_Work order_:
Take the data from its first line. Print each line exactly until the line containing "split; [exact Hnone|]." has been printed too.

Stored data
(** A buffer whose second frame is too narrow to be carved. *)
Lemma none_result_is_skipped_witness :
  half_width narrow_frame = None /\
  exists results st',
    starmap_frames exact swap_cvtColor crop_resize (last_first 0) narrow_buffer (1 # 2) 1
    = Ok results /\
    results !! 1%nat = Some None /\
    process_buffer exact swap_cvtColor crop_resize last_first (1 # 2) 1 narrow_state
    = Some (Ok tt, st') /\
    vw_frames (out st')
    = omap half_width [test_frame 1 2 0] ++ omap half_width [test_frame 1 2 6].
Proof.
  assert (Hnone : half_width narrow_frame = None) by reflexivity.
  split; [exact Hnone|].
  destruct (none_result_is_skipped exact swap_cvtColor crop_resize last_first narrow_state 1
              narrow_frame (1 # 2) 1 half_width)
    as (results & st' & Hpool & _ & Hk & _ & Hrun & Hout & _).
  - apply never_raises_carved_by. reflexivity.
  - reflexivity.
  - exact Hnone.
  - exists results, st'. split; [exact Hpool|]. split; [exact Hk|].
    split; [exact Hrun | exact Hout].
Defined.

(** A hundred frames: three batches of 32 and one of 4. *)
Lemma stream_is_batched_witness :
  clean_run exact swap_cvtColor crop_resize (1 # 2) 1 half_width
            (test_env (test_video 100 100)) /\
  exists st stats,
    process_video exact swap_cvtColor crop_resize last_first
                  (test_env (test_video 100 100)) "out.mp4" (1 # 2) 1
    = Some (Completed st stats) /\
    map length (pool_calls (pool st)) = [32; 32; 32; 4]%nat.
Proof.
  assert (Hclean := test_run_is_clean 100 100 ltac:(lia) ltac:(lia)).
  split; [exact Hclean|].
  destruct (stream_is_batched exact swap_cvtColor crop_resize last_first
              _ "out.mp4" _ _ _ Hclean) as (st & stats & Hrun & _ & Hsizes & _ & H100 & _).
  exists st, stats. split; [exact Hrun|].
  rewrite Hsizes. exact H100.
Defined.

Lemma progress_is_monotone_witness :
  clean_run exact swap_cvtColor crop_resize (1 # 2) 1 half_width
            (test_env (test_video 3 3)) /\
  0 < int (video_frame_count (test_video 3 3)) /\
  exists st stats,
    process_video exact swap_cvtColor crop_resize in_order
                  (test_env (test_video 3 3)) "out.mp4" (1 # 2) 1
    = Some (Completed st stats) /\
    last (progress_file st) = Some ("100.00" ++ newline)%string.
Proof.
  assert (Hclean := test_run_is_clean 3 3 ltac:(lia) ltac:(lia)).
  split; [exact Hclean|].
  split; [reflexivity|].
  destruct (progress_is_monotone exact swap_cvtColor crop_resize in_order
              exact_mono (exact_eq 1) (exact_eq 100)
              _ "out.mp4" _ _ _ Hclean eq_refl) as (st & stats & Hrun & _ & _ & Hlast).
  exists st, stats. split; [exact Hrun|].
  apply Hlast; [reflexivity | discriminate].
Defined.

(** Three frames on a source that seeks: the frame that was probed is read
    again, and its result is the first frame written. *)
Lemma probe_frame_is_reprocessed_witness :
  exists st0 st stats,
    setup exact swap_cvtColor crop_resize (test_env (test_video 3 3)) "out.mp4" (1 # 2) 1
    = inr st0 /\
    cap_pos (cap st0) = 0%nat /\
    (cap_read (cap st0)).1 = Some (test_frame 1 2 0) /\
    process_video exact swap_cvtColor crop_resize in_order
                  (test_env (test_video 3 3)) "out.mp4" (1 # 2) 1
    = Some (Completed st stats) /\
    exists batch written,
      head (pool_calls (pool st)) = Some batch /\
      head batch = Some (test_frame 1 2 0) /\
      head (vw_frames (out st)) = Some written /\
      process_frame exact swap_cvtColor crop_resize (test_frame 1 2 0) (1 # 2) 1
      = Ok (Some written).
Proof.
  assert (exists st stats,
            process_video exact swap_cvtColor crop_resize in_order
                          (test_env (test_video 3 3)) "out.mp4" (1 # 2) 1
            = Some (Completed st stats)) as (st & stats & Hrun)
    by (eexists _, _; vm_compute; reflexivity).
  eexists _, st, stats. split; [vm_compute; reflexivity|].
  edestruct (probe_frame_is_reprocessed exact swap_cvtColor crop_resize in_order
               (test_env (test_video 3 3)) "out.mp4" (1 # 2) 1)
    as (frame & frame_rgb & carved_frame & Hread & _ & _ & _ & _ & _ & _ & _ & Hseek & _);
    [vm_compute; reflexivity|].
  injection Hread as <-.
  destruct (Hseek eq_refl) as (Hpos & Hnext & Hfirst).
  split; [exact Hpos|]. split; [exact Hnext|]. split; [exact Hrun|].
  exact (proj2 (proj2 (Hfirst (Completed st stats) st Hrun eq_refl)) stats eq_refl).
Defined.

Lemma statistics_never_divide_by_zero_witness :
  exists st stats,
    process_video exact swap_cvtColor crop_resize in_order
                  (test_env (test_video 3 3)) "out.mp4" (1 # 2) 1
    = Some (Completed st stats) /\
    total_processed_frames st = Z.of_nat (length (vw_frames (out st))).
Proof.
  destruct (statistics_never_divide_by_zero exact swap_cvtColor crop_resize in_order)
    as [_ Hcount].
  eexists _, _. split; [vm_compute; reflexivity|].
  refine (proj1 (Hcount (test_env (test_video 3 3)) "out.mp4" (1 # 2)%Q 1%Q _ _ _)).
  vm_compute. reflexivity.
Defined.

(** The failing input of C3: three frames under a header that announces
    none. *)
Lemma zero_frame_count_raises_witness :
  int (video_frame_count (test_video 3 0)) = 0 /\
  streamed (test_video 3 0) <> [] /\
  exists st,
    process_video exact swap_cvtColor crop_resize in_order
                  (test_env (test_video 3 0)) "out.mp4" (1 # 2) 1
    = Some (Aborted ZeroDivisionError st) /\
    progress_file st = [] /\ vw_frames (out st) = [] /\ pool_calls (pool st) = [].
Proof.
  split; [reflexivity|]. split; [discriminate|].
  eapply (zero_frame_count_raises exact swap_cvtColor crop_resize in_order
            (test_env (test_video 3 0)) "out.mp4" (1 # 2) 1).
  - vm_compute. reflexivity.
  - reflexivity.
  - discriminate.
Defined.

(** The example of the specification: for a frame 640 wide and 480 high at
    scales 0.5 and 1.0, [new_width] is 320 and [new_height] is 480; [resize]
    is given the pair (480, 320), which the library reads as a width of 480
    and a height of 320.  An empty video under a header that announces no
    frame ends at the probe of the first frame. *)
Example target_size_640_480 :
  target_size exact (mkImage 480 640 []) (1 # 2) 1 = (480, 320) /\
  size_width (target_size exact (mkImage 480 640 []) (1 # 2) 1) = 480 /\
  size_height (target_size exact (mkImage 480 640 []) (1 # 2) 1) = 320 /\
  exists carved_frame,
    seam_carve exact crop_resize (mkImage 480 640 []) (1 # 2) 1 = Ok (Some carved_frame) /\
    shape carved_frame = (320, 480).
Proof.
  split; [reflexivity|]. split; [reflexivity|]. split; [reflexivity|].
  eexists. split; [vm_compute; reflexivity | reflexivity].
Qed.

Example empty_video_ends_at_probe :
  process_video exact swap_cvtColor crop_resize in_order
                (test_env (test_video 0 0)) "out.mp4" (1 # 2) 1
  = Some NoFirstFrame.
Proof. reflexivity. Qed.

(** Statistics of a run in which no time elapsed and nothing was written. *)
Example statistics_of_nothing :
  statistics exact 10 10 0 = Ok (mkStatistics 0 0 0).
Proof. reflexivity. Qed.

(** ** Where the specification and the program part *)

(** C2 fails: after the second report of a run on two frames the progress
    file holds two lines, the earlier report before the current one. *)
Lemma progress_sink_keeps_history :
  exists st stats,
    process_video exact swap_cvtColor crop_resize in_order
                  (test_env (test_video 2 2)) "out.mp4" (1 # 2) 1
    = Some (Completed st stats) /\
    file_content (progress_file st)
    = ("50.00" ++ newline ++ "100.00" ++ newline)%string /\
    file_content (progress_file st) <> ("100.00" ++ newline)%string.
Proof.
  eexists _, _. split; [vm_compute; reflexivity|]. split; [reflexivity|]. discriminate.
Qed.

(** C4 fails: for a frame 3 columns wide at [scale_x = 0.5], [new_width]
    is [int(1.5) = 1], while [round(1.5)] is 2.  (1.5 is a float, so the
    product is exact.) *)
Lemma target_size_not_rounded :
  target_size exact wide_frame (1 # 2) 1 = (1, 1) /\
  (round (inject_Z (rows wide_frame) * 1), round (inject_Z (cols wide_frame) * (1 # 2)))
  = (1, 2) /\
  target_size exact wide_frame (1 # 2) 1
  <> (round (inject_Z (rows wide_frame) * 1), round (inject_Z (cols wide_frame) * (1 # 2))).
Proof. split; [reflexivity|]. split; [reflexivity|]. discriminate. Qed.

(** C5 fails: a run on three frames reports three times, once after each
    frame it reads and before any batch is complete, although the pool is
    called once; one report per batch boundary and one after the probe
    would be two. *)
Lemma reports_are_per_frame :
  exists st stats,
    process_video exact swap_cvtColor crop_resize in_order
                  (test_env (test_video 3 3)) "out.mp4" (1 # 2) 1
    = Some (Completed st stats) /\
    length (progress_file st) = 3%nat /\
    length (pool_calls (pool st)) = 1%nat /\
    length (progress_file st) <> S (length (pool_calls (pool st))) /\
    length (progress_file st) <> length (pool_calls (pool st)).
Proof.
  eexists _, _. split; [vm_compute; reflexivity|].
  repeat split; try reflexivity; discriminate.
Qed.

(** C8 fails: the percentages are computed from the frame count of the
    header, which is not the number of frames the video decodes to.  Three
    frames under a header that announces two end at 150.00 once all frames
    are consumed, and under a header that announces -3 the percentages
    decrease. *)
Lemma progress_follows_the_header :
  (exists st stats,
     process_video exact swap_cvtColor crop_resize in_order
                   (test_env (test_video 3 2)) "out.mp4" (1 # 2) 1
     = Some (Completed st stats) /\
     cap_pos (cap st) = length (video_frames (test_video 3 2)) /\
     file_content (progress_file st)
     = ("50.00" ++ newline ++ "100.00" ++ newline ++ "150.00" ++ newline)%string /\
     last (progress_file st) <> Some ("100.00" ++ newline)%string) /\
  (exists st stats,
     process_video exact swap_cvtColor crop_resize in_order
                   (test_env (test_video 3 (-3))) "out.mp4" (1 # 2) 1
     = Some (Completed st stats) /\
     file_content (progress_file st)
     = ("-33.33" ++ newline ++ "-66.67" ++ newline ++ "-100.00" ++ newline)%string /\
     (percentage exact (-3) 2 < percentage exact (-3) 1)%Q).
Proof.
  split.
  - eexists _, _. split; [vm_compute; reflexivity|]. split; [reflexivity|].
    split; [reflexivity | discriminate].
  - eexists _, _. split; [vm_compute; reflexivity|]. split; reflexivity.
Qed.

_Written reply_:
(** A buffer whose second frame is too narrow to be carved. *)
Lemma none_result_is_skipped_witness :
  half_width narrow_frame = None /\
  exists results st',
    starmap_frames exact swap_cvtColor crop_resize (last_first 0) narrow_buffer (1 # 2) 1
    = Ok results /\
    results !! 1%nat = Some None /\
    process_buffer exact swap_cvtColor crop_resize last_first (1 # 2) 1 narrow_state
    = Some (Ok tt, st') /\
    vw_frames (out st')
    = omap half_width [test_frame 1 2 0] ++ omap half_width [test_frame 1 2 6].
Proof.
  assert (Hnone : half_width narrow_frame = None) by reflexivity.
  split; [exact Hnone|].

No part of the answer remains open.